摘要: 在对MBR膜生物反应器的模拟仿真中，我们曾使用计算流体动力学(CFD)的相关软件建立MBR中空纤维膜的二维模型，并成功模拟出流体在中空纤维膜区域的流动现象。为了后期提高中空纤维膜的模拟效果，我们可以考虑先将单根中空纤维膜丝放进膜组件中，并建立三维模型进行模拟，计算和观察，为扩展到多根中空纤维膜丝的研究做好前期的工作。在模拟中，由于中空纤维膜管壁小孔的数量规模达十亿数量级，在建模阶段画出大量的小孔并不现实。所以，在模拟时，我们引入多孔介质的思想，将中空纤维膜的管壁定义为多孔介质区域，从而完成对中空纤维膜管壁小孔的模拟。在之后进行的CFD数值求解的计算中，我们采用比较精确的有限体积法求解离散方程，经迭代100次后，我们可以从残差曲线图中看到所有值均低于阈值，呈收敛状态。模拟结果表明，通过CFD相关软件对单根中空纤维膜丝的模拟[1]，基本符合流体的实际流动现象。

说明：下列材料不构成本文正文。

Lemma write_full_spec s b n buf : drive_ok s -> writable s -> cap mod R = 0 -> drv_write_blocks (D := D) <> None ->
  needs_buffer (D := D) = true \/ n <= 1 \/ all_clean s ->
  0 <= b -> 0 <= n -> (0 < n -> b + n <= cap) -> n * bs <= Z.of_nat (length buf) < 2 ^ 32 ->
  exists s', write_full b buf n s = Ok (b + n, drop (Z.to_nat (n * bs)) buf, s')
  /\ drive_ok s' /\ writable s' /\ stored_at (b * bs) (take (Z.to_nat (n * bs)) buf) (view s) (view s').
Proof using Hk Hr HG Hcap.
  intros Hok Hw Hm Hwr Hsafe Hb Hn Hc Hl. destruct sizes as (Hbs & HR & HE & _ & Hk32). unfold write_full.
  destruct (Z.eqb_spec n 0) as [->|Hn0].
  { exists s. rewrite Z.add_0_r. split; [reflexivity|]. split; [exact Hok|]. split; [exact Hw|].
    apply stored_at_nil. intros a. reflexivity. }
  specialize (Hc ltac:(lia)). destruct (negb needs_buffer && (1 <? n)) eqn:Hd.
  - apply andb_true_iff in Hd as [Hd1 Hd2]. apply negb_true_iff in Hd1. apply Z.ltb_lt in Hd2.
    destruct Hsafe as [Hs|[Hs|Hs]]; [congruence|lia|]. cbv zeta. unfold split_at, blocks_to_bytes.
    cbn [block_invalidate set_cache dr_blocksz_log2]. rewrite (sh_log2 s (proj1 Hok)).
    unfold shl32. rewrite Z.shiftl_mul_pow2, u32_small by (unfold is_u32; lia).
    destruct (direct_write_spec s b n (take (Z.to_nat (n * bs)) buf) Hok Hs Hwr Hb Hn Hc ltac:(rewrite length_take; lia))
      as (s' & E & Hok' & Hst). rewrite (bind_Ok_l _ _ _ E), add32_small by lia.
    exists s'. split; [reflexivity|]. split; [exact Hok'|]. split; [left; exact Hwr|exact Hst].
  - destruct (write_block_loop_spec (Z.to_nat n) s b buf Hok Hw Hm Hwr Hb ltac:(lia) ltac:(lia)) as (s' & E & H').
    rewrite Z2Nat.id in E, H' by lia. exists s'. split; [exact E|exact H'].
Qed.

(** When a write reaches the drive as it should: the driver has its own buffers, or at
    most one whole block is written, or the cache holds nothing dirty and the write
    starts with a whole block. *)
Definition write_safe (s : drive) (c : fs_chunks) : Prop :=
  needs_buffer (D := D) = true \/ num_full_chunks c <= 1 \/ (start_size c = 0 /\ all_clean s).
(* ===== verification/Directory.v ===== *)
(** * Directories and paths (kernel/filesystem/directory.cpp, api/files.h)

    A path is a [string_view]: the list of its bytes. *)
From S2P Require Import Prelude Ctype Vfs Streams.

Definition slash : Z := 47.
Definition colon : Z := 58.

(** A [char] is signed: a byte above 0x7F indexes the character table below zero. *)
Definition char_upper (c : Z) : outcome Z := toupper (s8 c).

Fixpoint equal_upper (a b : list Z) : outcome bool :=
  match a, b with
  | x :: a, y :: b =>
    u ← char_upper x; v ← char_upper y;
    if u =? v then equal_upper a b else Ok false
  | _, _ => Ok true
  end.
Definition filesystem_names_identical (a b : list Z) : outcome bool :=
  if negb (Nat.eqb (length a) (length b)) then Ok false else equal_upper a b.

(** [find_first_not_of(c)] with the [substr] from there, [find(c)]. *)
Fixpoint drop_leading (c : Z) (p : list Z) : list Z :=
  match p with x :: p' => if x =? c then drop_leading c p' else p | [] => [] end.
Fixpoint split_first (c : Z) (p : list Z) : option (list Z * list Z) :=
  match p with
  | [] => None
  | x :: p => if x =? c then Some ([], p)
              else match split_first c p with Some (a, b) => Some (x :: a, b) | None => None end
  end.
(** [find_last_of(c)]: what is before it. *)
Fixpoint before_last (c : Z) (p : list Z) : option (list Z) :=
  match p with
  | [] => None
  | x :: p => match before_last c p with
              | Some a => Some (x :: a)
              | None => if x =? c then Some [] else None
              end
  end.

Definition filesystem_create_path (dir name : list Z) : list Z :=
  if bool_decide (name = [46]) then dir
  else if bool_decide (name = [46; 46]) then
    match before_last slash dir with Some a => a | None => dir end
  else dir ++ [slash] ++ name.

(** [std::from_chars] in base 10: none is [invalid_argument]; a value that does not fit
    leaves the variable (0) as it was and reports another error. *)
Fixpoint digits_value (p : list Z) (v : Z) : Z :=
  match p with
  | x :: p => if (48 <=? x) && (x <=? 57) then digits_value p (v * 10 + (x - 48)) else v
  | [] => v
  end.
Definition from_chars (p : list Z) : option Z :=
  match p with
  | x :: _ => if (48 <=? x) && (x <=? 57) then
                let v := digits_value p 0 in Some (if v <? 2 ^ 32 then v else 0)
              else None
  | [] => None
  end.

(** [std::find_if] with [filesystem_names_identical]. *)
Fixpoint find_file (l : list file_handle) (fname : list Z) : outcome (option file_handle) :=
  match l with
  | [] => Ok None
  | a :: l => b ← filesystem_names_identical (fh_name a) fname;
              if b : bool then Ok (Some a) else find_file l fname
  end.

Section directory.
Context {S : Type}.
Notation reg := (registry S).

Definition drive_read_only (g : reg) (disk : Z) : outcome bool :=
  '(d, _) ← filesystem_get_drive disk g; Ok (vd_read_only d).

(** Run an operation of a driver on the store of the registry. *)
Definition with_store {A} (g : reg) (m : S -> outcome (A * S)) : outcome (A * reg) :=
  '(a, s) ← m (r_store g); Ok (a, set_store s g).

Definition filesystem_open_directory_handle (f : file_handle) (g : reg) : outcome (option directory_stream * reg) :=
  if negb (has (file_flags (fh_data f)) IS_DIR) then Ok (None, g) else
  let path := match dir_path f with Some p => filesystem_create_path p (fh_name f) | None => fh_name f end in
  let d := mk_dir path (fh_data f) [] in
  '(_, drv) ← filesystem_get_drive (disk_id (dir_data d)) g;
  '(d, g) ← with_store g (drv_read_dir drv d (dir_data d) (disk_id (dir_data d)));
  Ok (Some d, g).

Definition filesystem_create_file (d : directory_stream) (fname : list Z) (flags : Z) (g : reg)
  : outcome (option file_handle * directory_stream * reg) :=
  '(drive, drv) ← filesystem_get_drive (disk_id (dir_data d)) g;
  if has (file_flags (dir_data d)) IS_READONLY || vd_read_only drive then Ok (None, d, g) else
  match drv_create_file drv with
  | None => Fault AssertFailed
  | Some create =>
    '(d, g) ← with_store g (create fname (u32 flags) d (disk_id (dir_data d)));
    match last (file_list d) with
    | Some h => Ok (Some h, d, g)
    | None => Fault OutOfBounds
    end
  end.

(** [do_find_file_by_path]; [rec] is [find_file_by_path] on the directory that was
    opened.  The directory stream that was passed in may get a new entry. *)
Definition do_find_file_by_path
    (rec : option directory_stream -> list Z -> Z -> Z -> reg -> outcome (option file_handle * reg))
    (d : directory_stream) (path : list Z) (mode flags : Z) (g : reg)
  : outcome (option file_handle * directory_stream * reg) :=
  let path := drop_leading slash path in
  match path with
  | [] => Ok (None, d, g)
  | _ =>
    match split_first slash path with
    | Some (name, remaining_path) =>
      it ← find_file (file_list d) name;
      match it with
      | Some it =>
        if has (file_flags (fh_data it)) IS_DIR then
          match remaining_path with
          | [] => Ok (Some it, d, g)
          | _ =>
            '(dir, g) ← filesystem_open_directory_handle it g;
            match dir with
            | Some dir => '(r, g) ← rec (Some dir) remaining_path mode flags g; Ok (r, d, g)
            | None => Ok (None, d, g)
            end
          end
        else Ok (None, d, g)
      | None => Ok (None, d, g)
      end
    | None =>
      it ← find_file (file_list d) path;
      match it with
      | Some it => Ok (Some it, d, g)
      | None => if has mode FILE_CREATE then filesystem_create_file d path flags g else Ok (None, d, g)
      end
    end
  end.

(** [find_file_by_path], with the directory it was given (or the one it opened on the
    named drive) as it is left. *)
Fixpoint find_file_by_path (fuel : nat) (d : option directory_stream) (path : list Z) (mode flags : Z) (g : reg)
  : outcome (option file_handle * option directory_stream * reg) :=
  match fuel with
  | O => Fault OutOfFuel
  | Datatypes.S fuel =>
    let rec d path mode flags g := '(r, _, g) ← find_file_by_path fuel d path mode flags g; Ok (r, g) in
    let relative (g : reg) :=
      match d with
      | None => Ok (None, d, g)
      | Some dir => '(r, dir, g) ← do_find_file_by_path rec dir path mode flags g; Ok (r, Some dir, g)
      end in
    match split_first colon path with
    | None => relative g
    | Some (_, after) =>
      match from_chars path with
      | None => Ok (None, d, g)
      | Some drive =>
        if filesystem_get_num_drives g <=? drive then Ok (None, d, g) else
        '(r_dir, g) ← filesystem_get_root_directory drive g;
        match r_dir with
        | None => relative g
        | Some r_dir =>
          match drop_leading slash after with
          | [] => Ok (Some r_dir, d, g)
          | _ =>
            '(ds, g) ← filesystem_open_directory_handle r_dir g;
            match ds with
            | None => Fault AssertFailed
            | Some ds => '(r, _, g) ← do_find_file_by_path rec ds after mode flags g; Ok (r, d, g)
            end
          end
        end
      end
    end
  end.

Definition find_path (d : option directory_stream) (path : list Z) (mode flags : Z) (g : reg) :=
  find_file_by_path (Datatypes.S (length path)) d path mode flags g.

Definition filesystem_open_directory (rel : option directory_stream) (path : list Z) (mode : Z) (g : reg)
  : outcome (option directory_stream * reg) :=
  '(f, _, g) ← find_path rel path mode IS_DIR g;
  match f with Some f => filesystem_open_directory_handle f g | None => Ok (None, g) end.

Definition filesystem_open_file (rel : option directory_stream) (path : list Z) (mode : Z) (g : reg)
  : outcome (option file_stream * reg) :=
  '(f, _, g) ← find_path rel path mode 0 g;
  match f with
  | Some f => st ← filesystem_open_file_handle (drive_read_only g) f mode; Ok (st, g)
  | None => Ok (None, g)
  end.

Definition filesystem_delete_file (f : file_handle) (g : reg) : outcome (Z * reg) :=
  '(drive, drv) ← filesystem_get_drive (disk_id (fh_data f)) g;
  if vd_read_only drive then Ok (-1, g) else
  let delete (g : reg) :=
    match drv_delete_file drv with
    | None => Fault AssertFailed
    | Some del => with_store g (del (fh_data f) (disk_id (fh_data f)))
    end in
  if has (file_flags (fh_data f)) IS_DIR then
    '(dir, g) ← filesystem_open_directory_handle f g;
    match dir with
    | None => Fault AssertFailed
    | Some dir =>
      if 2 <? Z.of_nat (length (file_list dir)) then Ok (-1, g)
      else if existsb (fun h => negb (bool_decide (fh_name h = [46])) && negb (bool_decide (fh_name h = [46; 46])))
                (file_list dir) then Ok (-1, g)
      else delete g
    end
  else delete g.

Definition MAX_PATH : Z := 255.
Record file_info := mk_info {
  fi_size : Z; fi_flags : Z; fi_created : Z; fi_modified : Z; fi_full_path_len : Z; fi_full_path : list Z }.

(** The path with its terminator is copied into [MAX_PATH] bytes. *)
Definition filesystem_get_file_info (src : file_handle) : outcome (Z * file_info) :=
  _ ← k_assert (Z.of_nat (length (fh_name src)) <? MAX_PATH);
  let full := match dir_path src with Some p => p ++ [slash] ++ fh_name src | None => fh_name src end in
  if MAX_PATH <? Z.of_nat (length full) + 1 then Fault OutOfBounds else
  Ok (0, mk_info (file_size (fh_data src)) (file_flags (fh_data src)) (time_created src) (time_modified src)
           (Z.of_nat (length full)) full).

Definition syscall_get_file_info (src : option file_handle) : outcome (Z * option file_info) :=
  match src with
  | None => Ok (-1, None)
  | Some src => '(r, i) ← filesystem_get_file_info src; Ok (r, Some i)
  end.
Definition syscall_open_directory_handle (f : option file_handle) (g : reg) : outcome (option directory_stream * reg) :=
  match f with None => Ok (None, g) | Some f => filesystem_open_directory_handle f g end.
Definition syscall_get_file_in_dir (d : option directory_stream) (index : Z) : option file_handle :=
  match d with
  | Some d => if index <? Z.of_nat (length (file_list d)) then file_list d !! Z.to_nat index else None
  | None => None
  end.
Definition syscall_find_file_by_path (d : option directory_stream) (name : option (list Z)) (mode flags : Z) (g : reg)
  : outcome (option file_handle * reg) :=
  match name with
  | None => Ok (None, g)
  | Some name => '(r, _, g) ← find_path d name mode flags g; Ok (r, g)
  end.
Definition syscall_delete_file (f : option file_handle) (g : reg) : outcome (Z * reg) :=
  match f with None => Ok (-1, g) | Some f => filesystem_delete_file f g end.
Definition syscall_open_file (rel : option directory_stream) (path : option (list Z)) (mode : Z) (g : reg)
  : outcome (option file_stream * reg) :=
  match path with None => Ok (None, g) | Some p => filesystem_open_file rel p mode g end.

End directory.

Abstract: By simulation analysis in MBR membrane bioreactors research, we have used computational fluid dynamics (CFD) related software to create a two-dimensional model and simulated the flow of fluid in the hollow fiber membrane. In order to improve the simulation effect and enhance precision in calculation, we can consider firstly putting a single fiber into the membrane module and establish a three-dimensional model for simulation, so as to do a good job for the study of the expansion of the 3000 hollow fiber membrane. It is not realistic to draw large numbers of holes in a simulation because the number of small holes in the hollow fiber membrane is the orders of magnitude of billion. Therefore, we use model of porous media to define the wall of hollow fiber membrane as a porous zone. In calculating the numerical solution of CFD, we use the more exact finite volume method (FVM) to solve the discrete equations. After 100 iterations, we can see from the residuals curve that all values are below the threshold and converge. The result shows that the simulation of single hollow fiber membrane by CFD software [1] is basically consistent with the actual flow phenomenon of the fluid.